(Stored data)

* * * * * * *

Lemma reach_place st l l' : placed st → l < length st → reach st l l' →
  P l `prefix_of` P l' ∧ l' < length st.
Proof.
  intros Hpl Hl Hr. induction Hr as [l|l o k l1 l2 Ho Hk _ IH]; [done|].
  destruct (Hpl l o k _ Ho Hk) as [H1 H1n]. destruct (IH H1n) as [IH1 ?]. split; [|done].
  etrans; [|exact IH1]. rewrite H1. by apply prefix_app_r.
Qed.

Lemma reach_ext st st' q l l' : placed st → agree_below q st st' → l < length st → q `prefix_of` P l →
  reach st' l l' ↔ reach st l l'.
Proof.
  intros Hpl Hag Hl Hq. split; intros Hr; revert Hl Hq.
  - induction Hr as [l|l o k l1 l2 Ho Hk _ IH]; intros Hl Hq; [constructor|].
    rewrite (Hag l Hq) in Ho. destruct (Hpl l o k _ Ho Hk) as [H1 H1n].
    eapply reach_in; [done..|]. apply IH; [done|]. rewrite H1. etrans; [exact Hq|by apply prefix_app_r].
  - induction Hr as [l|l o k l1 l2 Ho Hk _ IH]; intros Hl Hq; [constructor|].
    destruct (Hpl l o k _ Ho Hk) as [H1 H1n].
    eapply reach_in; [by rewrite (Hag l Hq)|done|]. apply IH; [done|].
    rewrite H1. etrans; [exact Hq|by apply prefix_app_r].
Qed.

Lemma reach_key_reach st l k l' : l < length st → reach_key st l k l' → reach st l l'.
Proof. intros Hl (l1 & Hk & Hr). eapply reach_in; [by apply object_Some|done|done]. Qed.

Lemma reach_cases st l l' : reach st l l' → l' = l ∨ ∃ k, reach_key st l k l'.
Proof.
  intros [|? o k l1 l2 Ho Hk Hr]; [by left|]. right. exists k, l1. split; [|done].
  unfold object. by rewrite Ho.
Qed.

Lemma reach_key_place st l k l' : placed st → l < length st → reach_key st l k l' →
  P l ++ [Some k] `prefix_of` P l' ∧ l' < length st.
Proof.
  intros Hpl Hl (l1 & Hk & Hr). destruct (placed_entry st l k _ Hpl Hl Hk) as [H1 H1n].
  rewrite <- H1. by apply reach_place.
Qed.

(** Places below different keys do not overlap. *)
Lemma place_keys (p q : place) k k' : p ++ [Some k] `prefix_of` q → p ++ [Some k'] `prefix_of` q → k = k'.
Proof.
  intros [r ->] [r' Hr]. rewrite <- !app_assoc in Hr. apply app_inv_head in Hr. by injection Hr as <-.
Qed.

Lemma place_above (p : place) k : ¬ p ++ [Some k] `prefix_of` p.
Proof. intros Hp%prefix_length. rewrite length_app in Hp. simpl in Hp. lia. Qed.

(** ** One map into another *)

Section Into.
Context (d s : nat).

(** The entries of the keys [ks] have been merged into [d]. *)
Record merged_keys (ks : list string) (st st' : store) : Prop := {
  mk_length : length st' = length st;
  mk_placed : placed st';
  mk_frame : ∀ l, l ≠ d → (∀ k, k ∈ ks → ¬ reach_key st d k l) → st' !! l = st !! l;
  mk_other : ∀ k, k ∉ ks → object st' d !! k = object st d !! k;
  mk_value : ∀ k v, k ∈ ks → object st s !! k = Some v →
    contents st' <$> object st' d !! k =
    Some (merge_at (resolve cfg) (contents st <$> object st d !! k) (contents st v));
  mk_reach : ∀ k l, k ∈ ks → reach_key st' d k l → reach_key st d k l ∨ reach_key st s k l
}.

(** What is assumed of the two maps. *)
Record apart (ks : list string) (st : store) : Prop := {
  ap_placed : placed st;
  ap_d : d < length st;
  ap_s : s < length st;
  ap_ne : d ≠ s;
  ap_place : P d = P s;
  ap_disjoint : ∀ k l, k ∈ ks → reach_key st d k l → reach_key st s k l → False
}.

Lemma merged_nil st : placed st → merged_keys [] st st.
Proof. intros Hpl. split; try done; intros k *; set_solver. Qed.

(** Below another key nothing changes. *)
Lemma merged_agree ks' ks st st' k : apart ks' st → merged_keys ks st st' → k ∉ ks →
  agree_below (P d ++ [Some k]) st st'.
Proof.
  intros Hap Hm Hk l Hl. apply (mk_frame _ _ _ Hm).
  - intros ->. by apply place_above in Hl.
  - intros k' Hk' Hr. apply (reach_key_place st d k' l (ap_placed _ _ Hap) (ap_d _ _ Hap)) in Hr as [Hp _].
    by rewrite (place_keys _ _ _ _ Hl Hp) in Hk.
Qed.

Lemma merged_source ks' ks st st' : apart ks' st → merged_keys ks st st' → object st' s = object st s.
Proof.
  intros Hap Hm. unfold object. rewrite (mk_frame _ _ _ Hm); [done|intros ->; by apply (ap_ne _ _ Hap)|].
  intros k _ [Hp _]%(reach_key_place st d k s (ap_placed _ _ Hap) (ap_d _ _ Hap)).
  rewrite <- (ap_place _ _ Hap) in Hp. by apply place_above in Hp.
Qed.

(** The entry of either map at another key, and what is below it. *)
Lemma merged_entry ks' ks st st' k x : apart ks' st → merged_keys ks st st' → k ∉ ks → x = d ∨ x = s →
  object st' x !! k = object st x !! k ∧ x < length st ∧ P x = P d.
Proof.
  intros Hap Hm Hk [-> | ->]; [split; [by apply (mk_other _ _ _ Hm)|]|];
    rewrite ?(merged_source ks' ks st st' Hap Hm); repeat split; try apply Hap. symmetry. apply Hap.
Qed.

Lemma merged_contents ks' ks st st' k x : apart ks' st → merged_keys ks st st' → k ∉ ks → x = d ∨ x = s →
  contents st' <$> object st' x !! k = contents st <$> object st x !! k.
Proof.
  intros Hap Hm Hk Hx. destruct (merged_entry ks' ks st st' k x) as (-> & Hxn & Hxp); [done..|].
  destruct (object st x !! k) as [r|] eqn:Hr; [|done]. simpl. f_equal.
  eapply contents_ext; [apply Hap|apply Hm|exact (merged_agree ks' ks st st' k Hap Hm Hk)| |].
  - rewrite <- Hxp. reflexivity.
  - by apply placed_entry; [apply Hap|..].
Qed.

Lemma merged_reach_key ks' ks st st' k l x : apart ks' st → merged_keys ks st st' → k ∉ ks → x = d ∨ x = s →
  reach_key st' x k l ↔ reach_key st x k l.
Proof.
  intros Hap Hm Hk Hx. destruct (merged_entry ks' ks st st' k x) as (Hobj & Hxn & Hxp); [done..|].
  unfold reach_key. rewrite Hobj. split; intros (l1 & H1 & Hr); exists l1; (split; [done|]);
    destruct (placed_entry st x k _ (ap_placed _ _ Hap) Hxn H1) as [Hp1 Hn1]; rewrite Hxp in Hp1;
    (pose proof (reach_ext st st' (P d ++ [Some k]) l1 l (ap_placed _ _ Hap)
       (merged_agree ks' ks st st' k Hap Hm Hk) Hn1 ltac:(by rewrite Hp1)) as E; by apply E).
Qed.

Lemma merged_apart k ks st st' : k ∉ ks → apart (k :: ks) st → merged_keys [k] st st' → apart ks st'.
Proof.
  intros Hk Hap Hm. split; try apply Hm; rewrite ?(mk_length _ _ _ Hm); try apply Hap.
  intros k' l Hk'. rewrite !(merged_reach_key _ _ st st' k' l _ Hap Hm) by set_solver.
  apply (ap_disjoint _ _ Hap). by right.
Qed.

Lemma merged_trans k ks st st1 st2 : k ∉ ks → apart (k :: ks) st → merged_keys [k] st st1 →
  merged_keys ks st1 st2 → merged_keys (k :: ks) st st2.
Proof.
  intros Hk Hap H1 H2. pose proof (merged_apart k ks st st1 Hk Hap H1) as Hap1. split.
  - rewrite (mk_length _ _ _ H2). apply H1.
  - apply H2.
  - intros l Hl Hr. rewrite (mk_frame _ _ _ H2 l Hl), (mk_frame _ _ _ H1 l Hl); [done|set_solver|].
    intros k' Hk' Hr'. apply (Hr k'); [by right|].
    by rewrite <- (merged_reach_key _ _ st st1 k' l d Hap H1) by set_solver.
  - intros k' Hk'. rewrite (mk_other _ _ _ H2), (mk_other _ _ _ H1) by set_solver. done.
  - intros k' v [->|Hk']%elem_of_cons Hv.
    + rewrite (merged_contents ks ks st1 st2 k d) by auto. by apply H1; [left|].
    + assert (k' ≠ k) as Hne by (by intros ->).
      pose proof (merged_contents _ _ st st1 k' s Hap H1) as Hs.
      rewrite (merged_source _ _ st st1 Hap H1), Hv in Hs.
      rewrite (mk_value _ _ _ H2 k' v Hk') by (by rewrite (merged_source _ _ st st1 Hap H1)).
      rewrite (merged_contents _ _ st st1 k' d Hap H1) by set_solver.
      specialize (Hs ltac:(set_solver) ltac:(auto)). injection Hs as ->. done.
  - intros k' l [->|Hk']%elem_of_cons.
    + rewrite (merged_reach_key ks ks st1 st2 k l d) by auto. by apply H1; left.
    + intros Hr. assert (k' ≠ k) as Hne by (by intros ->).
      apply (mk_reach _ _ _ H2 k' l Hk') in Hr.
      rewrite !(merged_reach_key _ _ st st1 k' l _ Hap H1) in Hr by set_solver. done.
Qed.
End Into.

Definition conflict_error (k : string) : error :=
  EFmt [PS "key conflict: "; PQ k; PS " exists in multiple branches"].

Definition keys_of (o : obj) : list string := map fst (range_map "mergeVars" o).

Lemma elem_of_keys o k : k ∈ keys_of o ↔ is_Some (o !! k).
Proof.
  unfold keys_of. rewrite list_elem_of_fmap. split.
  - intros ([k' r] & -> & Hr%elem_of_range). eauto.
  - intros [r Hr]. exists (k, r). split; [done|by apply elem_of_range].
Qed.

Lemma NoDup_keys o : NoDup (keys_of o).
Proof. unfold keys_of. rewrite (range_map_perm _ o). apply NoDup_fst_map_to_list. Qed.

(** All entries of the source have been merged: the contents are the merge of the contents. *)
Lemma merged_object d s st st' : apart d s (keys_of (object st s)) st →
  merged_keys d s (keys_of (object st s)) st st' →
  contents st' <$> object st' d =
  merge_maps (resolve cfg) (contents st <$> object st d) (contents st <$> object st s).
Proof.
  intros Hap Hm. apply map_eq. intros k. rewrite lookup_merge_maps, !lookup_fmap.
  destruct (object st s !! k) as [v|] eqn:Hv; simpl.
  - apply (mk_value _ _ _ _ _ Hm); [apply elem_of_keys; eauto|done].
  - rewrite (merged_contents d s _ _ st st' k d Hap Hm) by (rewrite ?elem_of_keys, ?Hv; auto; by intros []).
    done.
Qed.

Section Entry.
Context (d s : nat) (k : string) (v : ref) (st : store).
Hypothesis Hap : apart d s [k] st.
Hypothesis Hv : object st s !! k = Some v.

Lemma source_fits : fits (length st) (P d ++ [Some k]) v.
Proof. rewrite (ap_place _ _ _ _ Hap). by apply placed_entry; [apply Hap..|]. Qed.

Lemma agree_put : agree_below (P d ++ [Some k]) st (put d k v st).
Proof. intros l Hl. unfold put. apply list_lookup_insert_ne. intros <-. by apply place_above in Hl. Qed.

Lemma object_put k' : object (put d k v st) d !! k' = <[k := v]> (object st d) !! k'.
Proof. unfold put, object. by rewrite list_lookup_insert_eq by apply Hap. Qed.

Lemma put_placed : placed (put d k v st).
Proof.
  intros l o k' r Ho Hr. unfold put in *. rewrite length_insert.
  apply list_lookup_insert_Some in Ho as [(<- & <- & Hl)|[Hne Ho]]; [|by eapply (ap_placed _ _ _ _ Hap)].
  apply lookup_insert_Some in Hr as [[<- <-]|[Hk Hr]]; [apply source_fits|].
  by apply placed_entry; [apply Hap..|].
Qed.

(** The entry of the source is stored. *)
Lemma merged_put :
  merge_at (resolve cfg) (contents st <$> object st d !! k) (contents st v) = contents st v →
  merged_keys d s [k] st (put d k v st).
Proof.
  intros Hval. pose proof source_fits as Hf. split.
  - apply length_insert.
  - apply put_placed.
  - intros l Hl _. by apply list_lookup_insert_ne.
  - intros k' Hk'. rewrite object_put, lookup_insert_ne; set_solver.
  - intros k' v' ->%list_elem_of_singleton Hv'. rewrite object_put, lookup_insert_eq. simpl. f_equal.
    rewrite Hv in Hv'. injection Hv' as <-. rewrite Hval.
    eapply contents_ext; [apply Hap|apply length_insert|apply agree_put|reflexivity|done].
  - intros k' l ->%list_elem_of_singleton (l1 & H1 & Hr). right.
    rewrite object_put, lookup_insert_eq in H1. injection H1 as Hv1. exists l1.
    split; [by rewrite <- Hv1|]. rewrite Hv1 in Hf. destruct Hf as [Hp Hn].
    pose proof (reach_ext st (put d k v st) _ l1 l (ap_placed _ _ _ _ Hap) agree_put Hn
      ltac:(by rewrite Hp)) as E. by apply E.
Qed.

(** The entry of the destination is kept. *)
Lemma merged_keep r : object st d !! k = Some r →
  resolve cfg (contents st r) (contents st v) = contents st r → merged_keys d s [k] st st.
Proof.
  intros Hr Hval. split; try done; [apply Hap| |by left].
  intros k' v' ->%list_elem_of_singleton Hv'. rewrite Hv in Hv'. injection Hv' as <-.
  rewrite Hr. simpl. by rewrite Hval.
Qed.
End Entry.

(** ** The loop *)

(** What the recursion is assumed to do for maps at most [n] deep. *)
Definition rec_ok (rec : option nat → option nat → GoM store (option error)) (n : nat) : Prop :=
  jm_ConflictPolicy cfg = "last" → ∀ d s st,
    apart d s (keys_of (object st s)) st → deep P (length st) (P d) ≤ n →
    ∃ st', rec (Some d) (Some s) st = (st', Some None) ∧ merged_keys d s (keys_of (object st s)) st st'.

* * * * * * *

- **Your objective**: In the data above, retype exactly and only the lines between the one holding "Some (merge_at (resolve" and the one holding "Lemma merged_entry ks'", inclusive.

- **Output of the task**:
    Some (merge_at (resolve cfg) (contents st <$> object st d !! k) (contents st v));
  mk_reach : ∀ k l, k ∈ ks → reach_key st' d k l → reach_key st d k l ∨ reach_key st s k l
}.

(** What is assumed of the two maps. *)
Record apart (ks : list string) (st : store) : Prop := {
  ap_placed : placed st;
  ap_d : d < length st;
  ap_s : s < length st;
  ap_ne : d ≠ s;
  ap_place : P d = P s;
  ap_disjoint : ∀ k l, k ∈ ks → reach_key st d k l → reach_key st s k l → False
}.

Lemma merged_nil st : placed st → merged_keys [] st st.
Proof. intros Hpl. split; try done; intros k *; set_solver. Qed.

(** Below another key nothing changes. *)
Lemma merged_agree ks' ks st st' k : apart ks' st → merged_keys ks st st' → k ∉ ks →
  agree_below (P d ++ [Some k]) st st'.
Proof.
  intros Hap Hm Hk l Hl. apply (mk_frame _ _ _ Hm).
  - intros ->. by apply place_above in Hl.
  - intros k' Hk' Hr. apply (reach_key_place st d k' l (ap_placed _ _ Hap) (ap_d _ _ Hap)) in Hr as [Hp _].
    by rewrite (place_keys _ _ _ _ Hl Hp) in Hk.
Qed.

Lemma merged_source ks' ks st st' : apart ks' st → merged_keys ks st st' → object st' s = object st s.
Proof.
  intros Hap Hm. unfold object. rewrite (mk_frame _ _ _ Hm); [done|intros ->; by apply (ap_ne _ _ Hap)|].
  intros k _ [Hp _]%(reach_key_place st d k s (ap_placed _ _ Hap) (ap_d _ _ Hap)).
  rewrite <- (ap_place _ _ Hap) in Hp. by apply place_above in Hp.
Qed.

(** The entry of either map at another key, and what is below it. *)
Lemma merged_entry ks' ks st st' k x : apart ks' st → merged_keys ks st st' → k ∉ ks → x = d ∨ x = s →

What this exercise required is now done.